# Preprocess data from batdongsan website

In [33]:
%pwd

'd:\\OneDrive - Hanoi University of Science and Technology\\HUST\\CLASS\\20211\\DataScience\\Project\\Test_alonhadat'

In [2]:
%cd ..

d:\OneDrive - Hanoi University of Science and Technology\HUST\CLASS\20211\DataScience\Project\Test_alonhadat


In [3]:
import findspark
findspark.init()

import pyspark
from pyspark.sql import *
from pyspark.sql.functions import *
from pyspark.sql.types import *
import numpy as np 



In [4]:
spark = SparkSession.builder.appName('Clean Data').getOrCreate()

In [5]:
folder = 'resources/data/final/'
files = [ "bds_lat_long.csv", "alo_nha_dat_lat_long.csv", "out_department_lat_long.csv", "out_house_lat_long.csv"]
files_path = [folder + file for file in files]

In [18]:
files_path

['resources/data/final/bds_lat_long.csv',
 'resources/data/final/alo_nha_dat_lat_long.csv',
 'resources/data/final/out_department_lat_long.csv',
 'resources/data/final/out_house_lat_long.csv']

In [6]:
schema = StructType([
    StructField('address', StringType(), True),
    StructField('facade', FloatType(), True),
    StructField('direction', StringType(), True),
    StructField('area', FloatType(), True),
    StructField('bedroom', IntegerType(), True),
    StructField('bathroom', IntegerType(), True),
    StructField('floors', IntegerType(), True),
    StructField('house_type', StringType(), True),
    StructField('price', FloatType(), True),
    StructField('street_size', FloatType(), True),
    StructField('lat', FloatType(), True),
    StructField('lng', FloatType(), True),
])



In [7]:
spark

In [8]:
bds_df = spark.read.csv("resources/data/final/bds_lat_long.csv", header=True)

## Convert Type

In [10]:
cvt = {"StringType" : 'str',
 "FloatType" : 'float',
 "IntegerType" : 'int'}

sql_cvt = [f"cast({field.name} as {cvt[str(field.dataType)]})  {field.name}" if str(field.dataType) != 'StringType' else f"{field.name}" for field in schema.fields ]

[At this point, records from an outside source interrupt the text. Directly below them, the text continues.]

(** * sync-qdrant.js: the repository-to-Qdrant synchronisation script

    A shallow embedding of [sync-qdrant.js] and the properties of its
    walker, chunk bookkeeping, collection reset and batched upload.

    Conventions of the embedding:
    - JavaScript strings are [string]; arrays are lists; [arr[i]] is the
      list lookup [arr !! i] ([undefined] is [None]);
    - the file system the script scans is a tree of directory entries;
    - the remote services (the Qdrant collection store and the embedding
      provider) are reached through an explicit world state: the store,
      the ordered trace of remote calls with their results, and the
      console; what the services answer is given by an environment;
    - [throw], [try/catch] and [process.exit] are the three outcomes of an
      effectful computation. *)

From Stdlib Require Import Ascii String QArith.
From stdpp Require Import base gmap strings list fin_maps pretty.

Local Open Scope nat_scope.
Local Open Scope list_scope.

(** ** Strings and the [path] module *)

Module Path.

(** [String.prototype.toLowerCase], on the ASCII letters. *)
Definition lower_ascii (c : ascii) : ascii :=
  let n := nat_of_ascii c in
  if (65 <=? n) && (n <=? 90) then ascii_of_nat (n + 32) else c.

Fixpoint toLowerCase (s : string) : string :=
  match s with
  | EmptyString => EmptyString
  | String c s' => String (lower_ascii c) (toLowerCase s')
  end.

Definition sep : ascii := "/"%char.
Definition dot : ascii := "."%char.

(** [path.join(dirPath, item)] for a resolved directory path and a
    directory entry name: the two joined by one separator. *)
Definition join (dirPath item : string) : string :=
  dirPath +:+ "/" +:+ item.

(** [path.basename]: the last non-empty portion of the path; [cur] is
    the portion being read, [last] the latest complete one. *)
Fixpoint basename_from (cur last p : string) : string :=
  match p with
  | EmptyString => if String.eqb cur EmptyString then last else cur
  | String c p' =>
      if Ascii.eqb c sep
      then basename_from EmptyString (if String.eqb cur EmptyString then last else cur) p'
      else basename_from (cur +:+ String c EmptyString) last p'
  end.

Definition basename (p : string) : string := basename_from EmptyString EmptyString p.
(** * youtube_downloader: resolution selection, playlist aggregation and the
      confirmation gate of [ytd.py] and [ytdp.py]

    The two scripts are thin drivers around the yt-dlp library.  The library
    (metadata extraction, the actual download), the file system and the
    terminal are external collaborators; everything the scripts compute
    themselves is embedded below as executable Rocq functions, [ytd.py] in
    module [Ytd] and [ytdp.py] in module [Ytdp]. *)

From Stdlib Require Import ZArith List Lia Bool Ascii String Sorted.
From stdpp Require Import base option list strings pretty.

Open Scope string_scope.
Open Scope list_scope.
Open Scope Z_scope.

(** ** A small Python prelude *)

Module Py.

(** Exceptions carry their class and the text [str(e)] gives back. *)
Inductive exn_class :=
| ValueError | AttributeError | EOFError | OSError | DownloadError | Exception.

Record exn := Exn { class_of : exn_class; str : string }.

(** A computation either returns or raises. *)
Inductive result (A : Type) :=
| Ok (a : A)
| Raise (e : exn).
Arguments Ok {A} a.
Arguments Raise {A} e.

#[global] Instance result_ret : MRet result := fun A a => Ok a.
#[global] Instance result_bind : MBind result := fun A B f r =>
  match r with
  | Ok a => f a
  | Raise e => Raise e
  end.
#[global] Instance result_fmap : FMap result := fun A B f r =>
  match r with
  | Ok a => Ok (f a)
  | Raise e => Raise e
  end.

(** [try: body  except Exception as e: raise Exception(f"{prefix}{str(e)}")] *)
Definition reraise {A} (prefix : string) (body : result A) : result A :=
  match body with
  | Ok a => Ok a
  | Raise e => Raise (Exn Exception (prefix +:+ str e))
  end.

(** Truth value of an optional integer: [None] and [0] are false. *)
Definition truthy (v : option Z) : bool :=
  match v with
  | Some h => negb (h =? 0)
  | None => false
  end.

(** [s[:-1]]: the string without its last character ([''] stays ['']). *)
Fixpoint drop_last (s : string) : string :=
  match s with
  | EmptyString => EmptyString
  | String c EmptyString => EmptyString
  | String c rest => String c (drop_last rest)
  end.
(** A tail shorter than a record, after whole records, changes neither
    the number of records nor any record. *)
Lemma tail_ignored (container tail : bytes) (n : nat) :
  length container = n * ENTRY_SIZE -> length tail < ENTRY_SIZE ->
  length (container ++ tail) / ENTRY_SIZE = n
  /\ forall i, i < n -> record (container ++ tail) i = record container i.
Proof.
  intros L T. pose proof ENTRY_SIZE_positive as Pos. split.
  - rewrite length_app, L, Nat.add_comm, Nat.div_add by lia.
    rewrite Nat.div_small by lia. reflexivity.
  - intros i Hi. unfold record, seek_read.
    assert (M : (S i) * ENTRY_SIZE <= n * ENTRY_SIZE)
      by (apply Nat.mul_le_mono_r; lia).
    generalize dependent ENTRY_SIZE. intros E L T Pos M. simpl in M.
    rewrite skipn_app, firstn_app, length_skipn.
    replace (i * E - length container) with 0 by lia.
    replace (E - (length container - i * E)) with 0 by lia.
    simpl. now rewrite app_nil_r.
Qed.

End ScannerFacts.

(* ================================================================== *)
(** * The claims on the record scanner *)
(* ================================================================== *)

(** C2.  A container of [len] bytes is read as [len // 256] records of
    exactly 256 bytes each; a tail shorter than a record after whole
    records changes nothing of the result; record [i] yields an entry
    (the one of index [i]) exactly when the identifier pattern matches
    somewhere in it; there are at most as many entries as records; the
    records, one after the other, are the container up to the last
    multiple of 256, and what is left of it is shorter than a record. *)
Theorem scan_records (alpha_above : N -> bool) (container : bytes) :
  let n := length container / merlin_renamer.ENTRY_SIZE in
  let items := merlin_renamer.read_merlin_playlist alpha_above container in
  (forall i, i < n ->
     length (record container i) = merlin_renamer.ENTRY_SIZE)
  /\ (forall tail,
        length container = n * merlin_renamer.ENTRY_SIZE ->
        length tail < merlin_renamer.ENTRY_SIZE ->
        merlin_renamer.read_merlin_playlist alpha_above (container ++ tail)
        = items)
  /\ (forall i,
        (exists it, In it items /\ merlin_renamer.index it = i)
        <-> i < n
            /\ exists k, matches_at merlin_renamer.UUID_PATTERN
                           (map Byte.to_N (record container i)) k)
  /\ length items <= n
  /\ concat (map (record container) (seq 0 n))
     = firstn (n * merlin_renamer.ENTRY_SIZE) container
  /\ length (skipn (n * merlin_renamer.ENTRY_SIZE) container)
     < merlin_renamer.ENTRY_SIZE.
Proof.
  intros n items. subst items.
  split; [|split; [|split; [|split; [|split]]]];
    [| | | | apply records_concat; rewrite Nat.mul_comm;
             apply Nat.Div0.mul_div_le | apply tail_short].
  - intros i Hi. now apply record_length.
  - intros tail L T.
    destruct (@tail_ignored container tail n L T) as [En Er].
    rewrite !read_merlin_playlist_spec, En. fold n.
    rewrite !flat_map_concat_map. f_equal.
    apply map_ext_in. intros i Hi. apply in_seq in Hi.
    unfold entry_of. now rewrite Er by lia.
  - intro i. split.
    + intros (it & I & E).
      rewrite read_merlin_playlist_spec in I.
      apply in_flat_map in I as (j & Hj & I).
      rewrite (entry_of_index _ _ _ _ I) in E. subst j.
      apply in_seq in Hj. fold n in Hj. split; [lia|].
      apply find_uuids_nonempty, (entry_of_nonempty alpha_above).
      intro Z. now rewrite Z in I.
    + intros (Hi & M). apply find_uuids_nonempty in M.
      apply (entry_of_nonempty alpha_above) in M.
      destruct (entry_of alpha_above container i) as [|it r] eqn:E;
        [congruence|].
      exists it. split.
      * rewrite read_merlin_playlist_spec. apply in_flat_map.
        exists i. split; [apply in_seq; fold n; lia|].
        rewrite E. now left.
      * apply (entry_of_index alpha_above container). rewrite E. now left.
  - rewrite read_merlin_playlist_spec. fold n.
    rewrite <- (length_seq n 0) at 2.
    generalize (seq 0 n). intro l.
    induction l as [|i l IH]; simpl; [lia|].
    rewrite length_app.
    pose proof (entry_of_length alpha_above container i). lia.
Qed.

Lemma scan_records_witness :
  length (record container0 1) = merlin_renamer.ENTRY_SIZE
  /\ merlin_renamer.read_merlin_playlist no_table
       (container0 ++ repeat x00 17)
     = merlin_renamer.read_merlin_playlist no_table container0
  /\ ((exists it,
         In it (merlin_renamer.read_merlin_playlist no_table container0)
         /\ merlin_renamer.index it = 0)
      <-> 0 < 2
          /\ exists k, matches_at merlin_renamer.UUID_PATTERN
                         (map Byte.to_N (record container0 0)) k).
Proof.
  destruct (scan_records no_table container0) as (A & B & C & _).
  split; [|split].
  - apply A. vm_compute. lia.
  - apply B; vm_compute; [reflexivity | lia].
  - apply (C 0).
Defined.

(** C4.  For an identifier reported at offset [k] of a record,
    [has_marker] is true exactly when the five marker bytes
    4C 61 94 69 24 stand in the record from some offset [m] with
    [k - 5 <= m <= k - 1]. *)
Theorem has_marker_iff (entry : bytes) (u : merlin_renamer.uuid_info) :
  In u (merlin_renamer.find_uuids_in_entry entry) ->
  (merlin_renamer.has_marker u = true <->
   exists m, merlin_renamer.offset u <= m + 5
             /\ m + 1 <= merlin_renamer.offset u
             /\ slice entry m (m + 5) = [x4c; x61; x94; x69; x24]).
Proof.
  unfold merlin_renamer.find_uuids_in_entry. intro I.
  apply in_map_iff in I as ([k t] & <- & _). cbn [merlin_renamer.has_marker
    merlin_renamer.offset].
  rewrite marker_loop_iff. unfold range.
  split; intros (m & H & E); exists m.
  - apply in_seq in H. repeat split; [lia | lia | exact E].
  - split; [apply in_seq; lia | apply E].
Qed.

bds_df_cast = bds_df.selectExpr(*sql_cvt)

In [11]:
bds_df_cast.show()

+--------------------+------+---------+------+-------+--------+------+--------------------+-----+-----------+--------+---------+
|             address|facade|direction|  area|bedroom|bathroom|floors|          house_type|price|street_size|     lat|      lng|
+--------------------+------+---------+------+-------+--------+------+--------------------+-----+-----------+--------+---------+
| Nam Từ Liêm, Hà ...|   4.3| Đông-Nam|  40.0|      6|       4|     5|       Bán nhà riêng| 2.85|       null|21.00813| 105.7665|
| Dự án The Link 3...|  null|     null|  72.0|      2|       2|  null| Bán căn hộ chung cư| 2.88|       null|21.08525|105.78535|
| Dự án The Manor ...|  null|     null|  null|      4|       6|     5|Bán nhà mặt phố (...| 18.0|       null|20.98051|105.81113|
| Phố Liễu Giai, P...|   6.0|     null|  60.0|     12|    null|     7|Bán nhà mặt phố (...| 36.2|       40.0|21.03517|  105.815|
| Dự án Sunshine H...|  35.0|     null|1005.0|   null|    null|  null|Bán đất nền dự án...|12.06|

In [22]:
bds_df_cast.printSchema()

bds_df_cast.count()

root
 |-- address: string (nullable = true)
 |-- facade: float (nullable = true)
 |-- direction: string (nullable = true)
 |-- area: float (nullable = true)
 |-- bedroom: integer (nullable = true)
 |-- bathroom: integer (nullable = true)
 |-- floors: integer (nullable = true)
 |-- house_type: string (nullable = true)
 |-- price: float (nullable = true)
 |-- street_size: float (nullable = true)
 |-- lat: float (nullable = true)
 |-- lng: float (nullable = true)



29612

## Remove some null value

In [26]:
# remove null address, price or lat/lng

bds_df_cast = bds_df_cast.filter("address is not NULL")\
    .filter("price is not NULL")\
    .filter("lat != 0.0")\
    .filter("area is not NULL")
    
print("Number of rows after filter: ", bds_df_cast.count())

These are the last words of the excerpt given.